* **WORK INSTRUCTIONS**: Once you find the line containing "induction p as" in the data below, copy it and each following line exactly, up to and including the line containing "Theorem excluded_name_is_never_tailed (compiled_rules", and nothing else.

* **MATERIAL SHOWN**:
Lemma base_aux_no_slash (acc s : string) :
  no_slash s = true -> base_aux acc s = acc.
Proof.
  induction s as [|c s IH]; [done|]. simpl.
  destruct (Ascii.eqb c "/"%char); [done|]. apply IH.
Qed.

Lemma base_aux_app (x acc y : string) :
  no_slash y = true ->
  base_aux (acc +:+ y) (x +:+ y) = base_aux acc x +:+ y.
Proof.
  intros Hy. revert acc. induction x as [|c x IH]; intros acc; simpl.
  - by apply base_aux_no_slash.
  - destruct (Ascii.eqb c "/"%char); apply IH.
Qed.

Lemma base_app (x y : string) :
  no_slash y = true -> base (x +:+ y) = base x +:+ y.
Proof. intros Hy. unfold base. by apply base_aux_app. Qed.

Lemma prefix_app (p v : string) : String.prefix p (p +:+ v) = true.
Proof.
  induction p as [|a p IH]; simpl; [by destruct v|].
  by destruct (ascii_dec a a).
Qed.

Lemma contains_app (p u v : string) : contains p (u +:+ p +:+ v) = true.
Proof.
  induction u as [|c u IH].
  - change (EmptyString +:+ p +:+ v) with (p +:+ v).
    pose proof (prefix_app p v) as Hp.
    destruct (p +:+ v); cbn [contains]; [done|]. by rewrite Hp.
  - change (String c u +:+ p +:+ v) with (String c (u +:+ p +:+ v)).
    cbn [contains]. rewrite IH. apply orb_true_r.
Qed.

(** X11. A created file whose name holds [graph.txt] anywhere after the last
    slash of its path is never tailed, whatever comes before or after it in
    the name (a [.log] or [.txt] extension included) and whatever the
    directory: [on_created] returns without logging or doing anything. *)
Theorem excluded_name_is_never_tailed (compiled_rules : list CompiledRule)
    (global_cfg : GlobalCfg) (ev : event) (start : Q)
    (opened : open_result unit) (ticks : list tick) (w : world)
    (before after : string) :
  src_path ev = before +:+ "graph.txt" +:+ after ->
  no_slash after = true ->
  on_created compiled_rules global_cfg ev start opened ticks w = w.
Proof.
  intros Hpath Hafter. unfold on_created.
  destruct (is_directory ev); [done|].
  assert (is_excluded (base (src_path ev)) = true) as ->; [|done].
  rewrite Hpath, base_app by exact Hafter.
  unfold is_excluded, EXCLUDE_PATTERNS. cbn [existsb].
  by rewrite contains_app.
Qed.
(** ** The numeric engine: class [tomographicModels] of leapctype

    leapctype is a module of its own (the bindings of the C/CUDA library).
    The filter kernels and the power with a real exponent are parameters of
    the development, the fields of the record below; the plain array
    primitives are modelled from the capability contract of the engine. *)

Module tomographicModels.

Record t : Type := {
  (** [x ** e] for a real exponent; [None] when the result is not finite *)
  power : Q -> Q -> option Q;
  BlurFilter_kernel : volume -> Q -> volume;
  BilateralFilter_kernel : volume -> Q -> Q -> Q -> volume;
  MedianFilter_kernel : volume -> Q -> Z -> volume;
  AzimuthalBlur_kernel : volume -> Q -> volume;
  diffuse_kernel : volume -> Q -> Z -> Q -> volume;
  TVcost : volume -> Q -> Q -> Q -> Q;
  TVgradient : volume -> Q -> Q -> Q -> volume;
  TVquadForm : volume -> volume -> Q -> Q -> Q -> Q
}.

(** Modelled from the spec: the reduction [sum] of the engine. *)
Definition sum (a : volume) : Q := fold_left Qplus a 0.

(** Modelled from the spec: elementwise [abs] of the engine. *)
Definition abs (a : volume) : volume := map Qabs a.

(** Modelled from the spec: elementwise [sign] of the engine. *)
Definition sign (a : volume) : volume := map Qsign a.

(** Modelled from the spec: the weighted inner product of the engine,
    [innerProd(a, d, d) = sum of a*d*d]. *)
Definition innerProd (a b c : volume) : Q := sum (vmul (vmul a b) c).

(** Modelled from the spec: elementwise [minimum] of the engine. *)
Definition minimum (a b : volume) : volume := zip_with Qmin a b.

(** Modelled from the spec: [copyData], a fresh array with the argument's
    shape and values. *)
Definition copyData (a : volume) : volume := a.

(** [a ** e], elementwise, for a real exponent [e] *)
Definition pow (leapct : t) (a : volume) (e : Q) : result volume :=
  mapM (fun x => match power leapct x e with
                 | Some y => Ok y
                 | None => Raise NotFinite
                 end) a.

(** The kernels work in place on the array they are given and return that
    same array: the module runs [AzimuthalBlur] on a copy and then reads the
    copy, and [filterSequence.apply] drops what the filters return. *)
Definition inplace (k : volume -> volume) (f : ref) : M ref :=
  v <- read f ;; write f (k v) ;;; ret f.

Definition BlurFilter (leapct : t) (f : ref) (FWHM : Q) : M ref :=
  inplace (fun v => BlurFilter_kernel leapct v FWHM) f.

Definition BilateralFilter (leapct : t) (f : ref) (spatialFWHM intensityFWHM scale : Q) : M ref :=
  inplace (fun v => BilateralFilter_kernel leapct v spatialFWHM intensityFWHM scale) f.

Definition MedianFilter (leapct : t) (f : ref) (threshold : Q) (windowSize : Z) : M ref :=
  inplace (fun v => MedianFilter_kernel leapct v threshold windowSize) f.

Definition diffuse (leapct : t) (f : ref) (delta : Q) (numIter : Z) (p : Q) : M ref :=
  inplace (fun v => diffuse_kernel leapct v delta numIter p) f.

(** [AzimuthalBlur] run on a local array [Bf]: the new contents of [Bf] *)
Definition AzimuthalBlur (leapct : t) (Bf : volume) (FWHM : Q) : volume :=
  AzimuthalBlur_kernel leapct Bf FWHM.

End tomographicModels.

(** ** class denoisingFilter *)

Module denoisingFilter.

(** A filter object as its callers see it: the attributes set by the
    constructors and the methods after resolution.  [apply_override] is
    [None] for a class that inherits [apply] from [denoisingFilter]. *)
Record t : Type := {
  leapct : tomographicModels.t;
  weight : Q;
  isDifferentiable : bool;
  call_cost : volume -> result (option Q);
  call_gradient : volume -> result (option volume);
  call_quadForm : volume -> volume -> result (option Q);
  apply_override : option (ref -> M (option ref))
}.

(** The bodies [pass] of the parent class return [None]. *)
Definition cost (f : volume) : result (option Q) := Ok None.
Definition gradient (f : volume) : result (option volume) := Ok None.
Definition quadForm (f d : volume) : result (option Q) := Ok None.

(** [stepSize = num / denom] *)
Definition stepSize (num denom : Q) : Q := num / denom.

Definition apply (self : t) (f : ref) : M (option ref) :=
  if isDifferentiable self then
    fv <- read f ;;
    d <- lift (r <-- call_gradient self fv ; expect r) ;;
    let num := tomographicModels.sum (vsquare d) in
    denom <- lift (r <-- call_quadForm self fv d ; expect r) ;;
    if Qle_bool denom (1 # 10000000000000000) then
      ret (Some f)
    else
      write f (vsub fv (vscale (stepSize num denom) d)) ;;;
      ret (Some f)
  else
    ret None.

* **WRITTEN ANSWER**:
  induction p as [|a p IH]; simpl; [by destruct v|].
  by destruct (ascii_dec a a).
Qed.

Lemma contains_app (p u v : string) : contains p (u +:+ p +:+ v) = true.
Proof.
  induction u as [|c u IH].
  - change (EmptyString +:+ p +:+ v) with (p +:+ v).
    pose proof (prefix_app p v) as Hp.
    destruct (p +:+ v); cbn [contains]; [done|]. by rewrite Hp.
  - change (String c u +:+ p +:+ v) with (String c (u +:+ p +:+ v)).
    cbn [contains]. rewrite IH. apply orb_true_r.
Qed.

(** X11. A created file whose name holds [graph.txt] anywhere after the last
    slash of its path is never tailed, whatever comes before or after it in
    the name (a [.log] or [.txt] extension included) and whatever the
    directory: [on_created] returns without logging or doing anything. *)
Theorem excluded_name_is_never_tailed (compiled_rules : list CompiledRule)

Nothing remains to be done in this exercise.